Перейти до вмісту

Object Storage on Bare Metal

Цей контент ще не доступний вашою мовою.

  • Architect distributed topologies using Server Pools for horizontal scalability on bare metal hardware.
  • Configure erasure coding profiles to balance storage efficiency against strict fault tolerance requirements.
  • Implement multi-tenant S3-compatible access using STS (Security Token Service) and IAM policies.
  • Configure bucket-level lifecycle policies, object versioning, and legal holds for compliance and automated tiering.
  • Diagnose replication lag and quorum failures in multi-site active-active object storage architectures.

On bare metal, providing S3-compatible object storage requires deploying a distributed storage system directly on top of physical drives. Historically, MinIO was the standard for this pattern due to its strict Amazon S3 API compatibility, high performance, and bare-metal-native design.
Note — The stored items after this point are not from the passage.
Lemma diffPath_ne_baselinePath (dir : jsstring) :
  Analyzer.diffPath dir ≠ Analyzer.baselinePath dir.
Proof.
  unfold Analyzer.diffPath, Analyzer.baselinePath, Analyzer.path_join.
  intros Heq. apply app_inv_head in Heq. discriminate.
Qed.

Lemma captured_current (shot : bytes) (dir : jsstring) (st : State) :
  fs (Analyzer.captured shot dir st) !! Analyzer.currentPath dir = Some shot.
Proof. apply lookup_insert_eq. Qed.

Lemma captured_baseline (shot : bytes) (dir : jsstring) (st : State) :
  fs (Analyzer.captured shot dir st) !! Analyzer.baselinePath dir
  = fs st !! Analyzer.baselinePath dir.
Proof. apply lookup_insert_ne, currentPath_ne_baselinePath. Qed.

Section BaselineStore.
Context {L : ImageLib}.

(** The comparison, when nothing throws. *)
Lemma diffAgainstBaseline_ok (dir : jsstring) (st : State) (shot b : bytes)
    (img1 img2 : PNG) (diff : list N) (pixelDiff : nat) :
  fs st !! Analyzer.currentPath dir = Some shot →
  fs st !! Analyzer.baselinePath dir = Some b →
  PNG_sync_read shot = Ok img1 →
  PNG_sync_read b = Ok img2 →
  pixelmatch (data img1) (data img2) (width img1) (height img1) = Ok (diff, pixelDiff) →
  Analyzer.diffAgainstBaseline dir st
  = Ok (let st := push_screenshot (mkScreenshot (js "diff") (Analyzer.diffPath dir) None)
                    (writeFile (Analyzer.diffPath dir)
                       (PNG_sync_write (mkPNG (width img1) (height img1) diff)) st) in
        if decide (50 < pixelDiff)%nat then push_issue (visual_diff pixelDiff) st else st).
Proof.
  intros Hcur Hbase Hread1 Hread2 Hmatch.
  unfold Analyzer.diffAgainstBaseline, access, readFile. unfold_result.
  by rewrite Hbase, Hcur, Hread1, Hread2, Hmatch.
Qed.

(** The three ways the comparison throws. *)
Lemma diffAgainstBaseline_absent (dir : jsstring) (st : State) :
  fs st !! Analyzer.baselinePath dir = None →
  ∃ m, Analyzer.diffAgainstBaseline dir st = Throw m.
Proof.
  intros Hbase. unfold Analyzer.diffAgainstBaseline, access. unfold_result.
  rewrite Hbase. eauto.
Qed.

Lemma diffAgainstBaseline_unreadable (dir : jsstring) (st : State) (shot b : bytes)
    (img1 : PNG) (m : jsstring) :
  fs st !! Analyzer.currentPath dir = Some shot →
  fs st !! Analyzer.baselinePath dir = Some b →
  PNG_sync_read shot = Ok img1 →
  PNG_sync_read b = Throw m →
  Analyzer.diffAgainstBaseline dir st = Throw m.
Proof.
  intros Hcur Hbase Hread1 Hread2.
  unfold Analyzer.diffAgainstBaseline, access, readFile. unfold_result.
  by rewrite Hbase, Hcur, Hread1, Hread2.
Qed.

Lemma diffAgainstBaseline_refused (dir : jsstring) (st : State) (shot b : bytes)
    (img1 img2 : PNG) (m : jsstring) :
  fs st !! Analyzer.currentPath dir = Some shot →
  fs st !! Analyzer.baselinePath dir = Some b →
  PNG_sync_read shot = Ok img1 →
  PNG_sync_read b = Ok img2 →
  pixelmatch (data img1) (data img2) (width img1) (height img1) = Throw m →
  Analyzer.diffAgainstBaseline dir st = Throw m.
Proof.
  intros Hcur Hbase Hread1 Hread2 Hmatch.
  unfold Analyzer.diffAgainstBaseline, access, readFile. unfold_result.
  by rewrite Hbase, Hcur, Hread1, Hread2, Hmatch.
Qed.

(** What the [catch] block leaves. *)
Lemma takeScreenshotWithDiff_catch (page : Page) (dir : jsstring) (st : State)
    (shot : bytes) (m : jsstring) :
  screenshot page = Ok shot →
  Analyzer.diffAgainstBaseline dir (Analyzer.captured shot dir st) = Throw m →
  Analyzer.takeScreenshotWithDiff page dir st
  = Ok (writeFile (Analyzer.baselinePath dir) shot (Analyzer.captured shot dir st)).
Proof.
  intros Hshot Hthrow. unfold Analyzer.takeScreenshotWithDiff. unfold_result.
  rewrite Hshot, Hthrow. unfold copyFile, readFile. unfold_result.
  by rewrite captured_current.
Qed.

(** The first run for a key creates the baseline from the capture. *)
Lemma baseline_created_when_absent (page : Page) (dir : jsstring) (st : State) (shot : bytes) :
  screenshot page = Ok shot →
  fs st !! Analyzer.baselinePath dir = None →
  ∃ st', Analyzer.takeScreenshotWithDiff page dir st = Ok st'
    ∧ fs st' !! Analyzer.baselinePath dir = Some shot
    ∧ issues st' = issues st.
Proof.
  intros Hshot Habsent.
  destruct (diffAgainstBaseline_absent dir (Analyzer.captured shot dir st)) as [m Hm].
  { by rewrite captured_baseline. }
  rewrite (takeScreenshotWithDiff_catch _ _ _ _ _ Hshot Hm).
  eexists. split; [reflexivity|]. split; [apply lookup_insert_eq | reflexivity].
Qed.

(** X1.  A comparison that goes through leaves the baseline as it was. *)
Lemma baseline_kept_when_diff_succeeds (page : Page) (dir : jsstring) (st : State)
    (shot b : bytes) (img1 img2 : PNG) (diff : list N) (pixelDiff : nat) :
  screenshot page = Ok shot →
  fs st !! Analyzer.baselinePath dir = Some b →
  PNG_sync_read shot = Ok img1 →
  PNG_sync_read b = Ok img2 →
  pixelmatch (data img1) (data img2) (width img1) (height img1) = Ok (diff, pixelDiff) →
  ∃ st', Analyzer.takeScreenshotWithDiff page dir st = Ok st'
    ∧ fs st' !! Analyzer.baselinePath dir = Some b.
Proof.
  intros Hshot Hbase Hread1 Hread2 Hmatch.
  unfold Analyzer.takeScreenshotWithDiff. unfold_result. rewrite Hshot.
  rewrite (diffAgainstBaseline_ok dir _ shot b img1 img2 diff pixelDiff);
    [|apply captured_current|by rewrite captured_baseline|done..].
  eexists. split; [reflexivity|].
  cbn zeta. destruct (decide _); cbn [fs push_issue push_screenshot writeFile];
    rewrite lookup_insert_ne by apply diffPath_ne_baselinePath;
    by rewrite captured_baseline.
Qed.

(** C5.  When the capture is compared with an existing baseline and the
    differ reports [pixelDiff] mismatched pixels, the step adds one
    [visual_diff] issue carrying that count if the count is above 50,
    and no issue if it is 50 or less. *)
Theorem visual_diff_iff_more_than_50 (page : Page) (dir : jsstring) (st : State)
    (shot b : bytes) (img1 img2 : PNG) (diff : list N) (pixelDiff : nat) :
  screenshot page = Ok shot →
  fs st !! Analyzer.baselinePath dir = Some b →
  PNG_sync_read shot = Ok img1 →
  PNG_sync_read b = Ok img2 →
  pixelmatch (data img1) (data img2) (width img1) (height img1) = Ok (diff, pixelDiff) →
  ∃ st', Analyzer.takeScreenshotWithDiff page dir st = Ok st'
    ∧ ((50 < pixelDiff)%nat → issues st' = issues st ++ [visual_diff pixelDiff])
    ∧ ((pixelDiff ≤ 50)%nat → issues st' = issues st)
    ∧ (visual_diff pixelDiff ∈ drop (length (issues st)) (issues st') ↔ (50 < pixelDiff)%nat).
Proof.
  intros Hshot Hbase Hread1 Hread2 Hmatch.
  unfold Analyzer.takeScreenshotWithDiff. unfold_result. rewrite Hshot.
  rewrite (diffAgainstBaseline_ok dir _ shot b img1 img2 diff pixelDiff);
    [|apply captured_current|by rewrite captured_baseline|done..].
  eexists. split; [reflexivity|].
  cbn zeta. destruct (decide (50 < pixelDiff)%nat) as [Hgt|Hle];
    cbn [issues push_issue push_screenshot writeFile Analyzer.captured].
  - split_and!; [done | lia |].
    rewrite drop_app_length. split; [done|]. intros _. apply list_elem_of_singleton. done.
  - split_and!; [lia | done |].
    rewrite drop_all. split; [|lia]. intros Hin. by apply elem_of_nil in Hin.
Qed.

End BaselineStore.

(** *** The reference libraries obey the laws *)

Lemma mismatched_same (img : list N) : Reference.mismatched img img = 0%nat.
Proof.
  assert (H : ∀ n (l : list N), (length l ≤ n)%nat → Reference.mismatched l l = 0%nat).
  { intros n. induction n as [|n IH]; intros l Hlen.
    - destruct l; [done | simpl in Hlen; lia].
    - destruct l as [|r [|g [|b [|a l]]]]; try done.
      cbn [Reference.mismatched]. rewrite decide_True by done.
      rewrite IH; [done | simpl in Hlen; lia]. }
  by apply (H (length img)).
Qed.

#[export] Instance Reference_laws : ImageLibLaws Reference.lib.
Proof.
  split.
  - intros img1 img2 w h Hlen. cbn [pixelmatch Reference.lib].
    unfold Reference.compare. rewrite decide_False by done. eauto.
  - intros img w h Hlen. cbn [pixelmatch Reference.lib].
    unfold Reference.compare. rewrite decide_True by done.
    rewrite decide_True by done. rewrite mismatched_same. eauto.
  - intros b img. cbn [PNG_sync_read Reference.lib]. unfold Reference.read.
    destruct b as [|w [|h d]]; try done.
    destruct (decide _) as [Hlen|]; [|done]. intros [= <-]. exact Hlen.
Qed.

(** A baseline of 75 black pixels and a capture of 75 white ones: one
    [visual_diff] issue, with the count 75. *)
Lemma visual_diff_iff_more_than_50_witness :
  let dir := js "screenshots/home" in
  let st := mkState {[Analyzer.baselinePath dir := Sample.black75]} [] [] in
  ∃ st', Analyzer.takeScreenshotWithDiff (L := Reference.lib)
           (Sample.allVisible Sample.white75) dir st = Ok st'
    ∧ issues st' = [visual_diff 75].
Proof.
  intros dir st.
  destruct (visual_diff_iff_more_than_50 (L := Reference.lib)
              (Sample.allVisible Sample.white75) dir st Sample.white75 Sample.black75
              (mkPNG 75 1 (replicate 300 255%N)) (mkPNG 75 1 (replicate 300 0%N))
              (replicate 300 0%N) 75)
    as (st' & Hrun & Hmore & _); [by vm_compute..|].
  exists st'. split; [exact Hrun|]. apply Hmore. lia.
Defined.

Section Defect.
Context {L : ImageLib}.

(** C1, on the code.  The [catch] block does not tell a missing
    baseline from a comparison that threw: whenever the comparison with
    an existing baseline throws (the baseline cannot be decoded, or the
    differ refuses the two images), the step ends normally and the
    baseline file holds the current capture. *)
Theorem baseline_overwritten_when_diff_throws (page : Page) (dir : jsstring) (st : State)
    (shot b : bytes) (m : jsstring) :
  screenshot page = Ok shot →
  fs st !! Analyzer.baselinePath dir = Some b →
  Analyzer.diffAgainstBaseline dir (Analyzer.captured shot dir st) = Throw m →
  ∃ st', Analyzer.takeScreenshotWithDiff page dir st = Ok st'
    ∧ fs st' !! Analyzer.baselinePath dir = Some shot.
Proof.
  intros Hshot _ Hthrow.
  rewrite (takeScreenshotWithDiff_catch _ _ _ _ _ Hshot Hthrow).
  eexists. split; [reflexivity | apply lookup_insert_eq].
Qed.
For modern, production-grade open-source deployments, platform teams typically evaluate CNCF-backed alternatives:

  • Ceph (via Rook): Rook (a CNCF Graduated project, currently v1.19 supporting K8s v1.30–v1.35) orchestrates Ceph. The latest Ceph release (v20.2.1 Tentacle, April 2026) offers robust S3 compatibility via RADOS Gateway (RGW) and features background bucket resharding that minimizes blocking of write operations during resharding. It also adds support for the S3 GetObjectAttributes API, exact AWS S3 timestamp truncation, and first-class IAM API policy support. A single Ceph cluster can simultaneously serve object (RGW), block (RBD), and file (CephFS) storage.
  • SeaweedFS: Licensed under Apache 2.0 (currently v4.29), SeaweedFS is a highly efficient distributed system that achieves O(1) disk seeks for blob retrieval by storing file-to-volume-offset mappings entirely in memory.
  • RustFS: An open-source, S3-compatible object storage system written in Rust and licensed under Apache 2.0. It aims to provide a high-performance alternative to MinIO without the AGPLv3 restrictions. While the project’s documentation claims it is 2.3x faster than MinIO for 4 KB object payloads, these figures originate from self-reported benchmarks and have not been independently verified.
  • Kubernetes COSI (Container Object Storage Interface): Note that while COSI aims to standardize object storage provisioning in Kubernetes, it remains in pre-alpha status (v1alpha2) as of April 2026. Therefore, direct provisioning via operators and CSI drivers like DirectPV remains the current standard.

Despite these industry shifts, MinIO’s architectural primitives (Server Pools, direct-attached drives, and strict Erasure Coding) remain the clearest educational model for understanding distributed object storage mechanics. The following sections use MinIO as the reference architecture.

Unlike managed cloud object storage, running distributed storage on bare metal shifts the responsibility of hardware topology, drive failure management, and network planning directly to the platform engineering team.

Distributed object storage scales horizontally through Server Pools. A Server Pool is an independent set of nodes and drives that act as a single logical storage entity. When an object is written, the system calculates a hash to determine which Server Pool receives the data, and then distributes the object across the drives in that specific pool.

graph TD
Client[S3 Client] --> LB[Layer 4 Load Balancer]
subgraph Pool 1 [Server Pool 1: Older Hardware]
LB --> N1[Node 1]
LB --> N2[Node 2]
LB --> N3[Node 3]
LB --> N4[Node 4]
end
subgraph Pool 2 [Server Pool 2: Expansion Hardware]
LB --> N5[Node 5]
LB --> N6[Node 6]
LB --> N7[Node 7]
LB --> N8[Node 8]
end
N1 --> D1[(Direct Attached NVMe)]
N5 --> D5[(Direct Attached NVMe)]

Performance in object storage is bottlenecked by the underlying storage subsystem. Bare-metal systems expect JBOD (Just a Bunch of Disks) without hardware RAID. Hardware RAID introduces controller bottlenecks and conflicts with software-level erasure coding.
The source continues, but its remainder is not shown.